··· RECORD EXTRACTS
(* ===== verification/PackageLink.v ===== *)
(** * Linking a package: the identities of its definitions

    The module analysis gives every declaration an identity; the linked HIR must
    use the same ones.  Lowering leaves the table of globals alone, collection
    without errors sees each name of a module once, and the definitions of the
    linked modules are those of the sources. *)

From stdpp Require Import base gmap strings numbers sorting list.
From S2P Require Import Prelude Text Ir Hir Diagnostics Ast Modules ModulesTheorems ModulesClaims Validate Pest.
From S2P Require Import Parser Semantic SemanticBodies Lower LowerNames LowerTheorems LowerPrograms Effects Compile Package.
From S2P Require Import SemanticPackages.
Open Scope string_scope.
Open Scope list_scope.

(** ** Lowering leaves the globals alone *)

(** The globals stay; what is reported is an error. *)
Definition moves (l l' : Lowerer) : Prop :=
  lw_globals l' = lw_globals l ∧ ∃ k, lw_diagnostics l' = lw_diagnostics l ++ k ∧ Forall (λ d, is_error d = true) k.

#[export] Instance moves_preorder : PreOrder moves.
Proof.
  split; [intros l; split; [done|]; exists []; by rewrite app_nil_r|].
  intros a b c [G1 (k1 & D1 & F1)] [G2 (k2 & D2 & F2)]. split; [congruence|]. exists (k1 ++ k2).
  split; [by rewrite D2, D1, app_assoc|by apply Forall_app].
Qed.

Lemma moves_error l span text : moves l (push_hir_error span text l).
Proof. split; [done|]. exists [hir_error span text]. split; [done|]. by repeat constructor. Qed.

Lemma moves_same l l' : lw_globals l' = lw_globals l → lw_diagnostics l' = lw_diagnostics l → moves l l'.
Proof. intros H1 H2. split; [done|]. exists []. by rewrite app_nil_r. Qed.

(** Chains the steps in the context. *)
Ltac chain := cbn in *; repeat (etrans; [eassumption|]); first [reflexivity|eassumption].

Section frame.
Context (module : N) (symbols : SymbolTable) (types : gmap Span ResolvedType).

(** A step of the lowerer that keeps the table of globals. *)
Definition keeps {A} (step : Lowerer → A * Lowerer) : Prop := ∀ l, moves l (step l).2.

Abbreviation lower_expr := (lower_expression module symbols types).
Abbreviation kept := (λ e, ∀ scope, keeps (lower_expr e scope)).

Lemma map_state_keeps {X Y} (g : X → Lowerer → Y * Lowerer) items :
  Forall (λ x, keeps (g x)) items → keeps (map_state g items).
Proof.
  induction 1 as [|x items Hx _ IH]; intros l; cbn; [done|]. specialize (Hx l).
  destruct (g x l) as [y l1]. specialize (IH l1). destruct (map_state g items l1) as [ys l2]. chain.
Qed.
······
# [WORK TO COMPLETE]
Isolate the lines above that contain the word "rewrite" and copy them.

# [RESPONSE AREA]
  split; [intros l; split; [done|]; exists []; by rewrite app_nil_r|].
  split; [by rewrite D2, D1, app_assoc|by apply Forall_app].
Proof. intros H1 H2. split; [done|]. exists []. by rewrite app_nil_r. Qed.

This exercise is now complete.